На основании положительного и отрицательного опыта, который был накоплен в школьном деле в начале XIX в., появились новые предложения по совершенствованию народного просвещения. Один из предлагаемых вариантов исходил из сохранения первоначально провозглашенных принципов общедоступности и всесословности народных училищ. Другой вариант предлагал строить школу не по просветительским идеалам, а в соответствии с со-словно-крепостническими реалиями жизни. Обе возможные линии эволюции образовательной системы России были реализованы: либеральная — в ходе реформ Александра I, консервативная — в царствование Николая I. Последняя стала определенной реакцией на неудачу попытки создать одну из самых современных и модернизированных систем образования, игнорируя крепостной и самодержавный строй России. Вместо высокой, но отдаленной мечты с помощью просвещения изменить к лучшему общество предлагалась рациональная с виду мысль для повышения утилитарной эффективности обучения прямо воспроизводить в школьном строительстве существующие общественные порядки.
Историческая правота оказалась на стороне Екатерины, которая при некотором идеализме все же вывела со своими сподвижниками российское просвещение на магистральную дорогу будущих успехов. Школьную реформу конца XVIII в. можно считать самой просветительской, на наш взгляд, во всей истории российского «просвещенного» абсолютизма. Благодаря посылу этой реформы, государственная власть в России и в дальнейшем, по сути, не переставала оставаться «просвещенной» в прямом смысле, то есть понимающей необходимость широкого распространения образования и принимающей на себя ответственность за это.
Библиографический список
1. АСПБИИ РАН. Ф. 36. Оп. 1. Д. 1161. Л. 577-589 об.
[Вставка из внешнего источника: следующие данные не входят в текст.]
Definition relocate_error (p : sparser) (e : jf_error) : jf_error :=
  if (0 <=? err_source e) && (err_source e <? 4) then
    match script_line p (Z.to_nat (err_source e)) (err_line e) with
    | Some n => MkError (err_code e) (err_source e) n (err_detail e)
    | None => e
    end
  else e.

Definition set_line (n : Z) (e : jf_entry) : jf_entry :=
  let r := rule e in
  MkEntry (MkRule (kind r) (stage r) (fields r) (selector r) (predicate r) (action r) (logical r) (Rules.local r) (sieve r)
             (source r) (source_identity r) n (occurrence r) (id r)) (compiled e) (discard e) (order e) (input_index e).

(** The first file of the rule's name that has its line. *)
Fixpoint relocated_line (p : sparser) (files : list nat) (r : jf_rule) : option Z :=
  match files with
  | [] => None
  | i :: t =>
      if streq (source_identity r) (nth i jf_import_names []) then
        match script_line p i (line r) with Some n => Some n | None => relocated_line p t r end
      else relocated_line p t r
  end.

Definition relocate (p : sparser) (e : jf_entry) : jf_entry :=
  match relocated_line p (seq 0 JF_IMPORT_FILES) (rule e) with Some n => set_line n e | None => e end.

Definition is_route (r : jf_rule) : bool :=
  (stage r =? 3) || (stage r =? 4) || ((stage r =? 5) && negb (bool_decide (kind r = JF_ADDRESS))).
2. Белявский М.Т. Школа и система образования в России в конце XVIII в. // Вестник Московского университета. Сер.: Историко-филологическая. 1959. № 2.
3. Болтин И.Н. Примечания на Историю древния и нынешния России г. Леклер-ка. СПб., 1788. Т. 2. С. 236-237.
4. Лепская Л.А. Состав учащихся народных училищ Москвы в конце XVIII в. // Вестник Московского университета. Сер. 9: История. 1973. № 5.
5. Полное собрание законов Российской империи. Собрание 1-е. (ПСЗ-1). СПб., 1830. Т. XXII. № 16421. Гл. IX. О Главном Правительстве училищ.
6. РГИА. Ф. 730. Оп. 1. Д. 102. Л. 26 об. - 28 об.; Оп. 2. Д. 1212, 1213.
7. РГАДА. Ф. 10. Оп. 1. Д. 434. Л. 1-2.
8. Сухомлинов М.И. История Российской академии. СПб., 1877. Вып. 6. С. 70-71.
9. Храповицкий А.В. Дневник с 18 января 1782 по 17 сентября 1793 года. М., 1901. С. 2-3.
10. Russische Schul Projecte // Сборник отделения русского языка и словесности имп. Академии наук. СПб., 1886. Т. XLI. № 2.
L.M. Artamonova*
HISTORICAL EXPERIENCE AND THE MEANING OF CATHERINE THE SECOND'S SCHOOL REFORM
The article shows that the establishment of educational schools in the end of the XVIII century was necessary condition for the modernization of the country, provided stability and continuation of the changes in the society, intellectual sphere and culture. Among the activities of Catherine the Second, the school reform mostly corresponded to the ideas of the Enlightenment.
Key words: enlightened absolutism, modernization, school reforms, the epoque of the Enlightenment.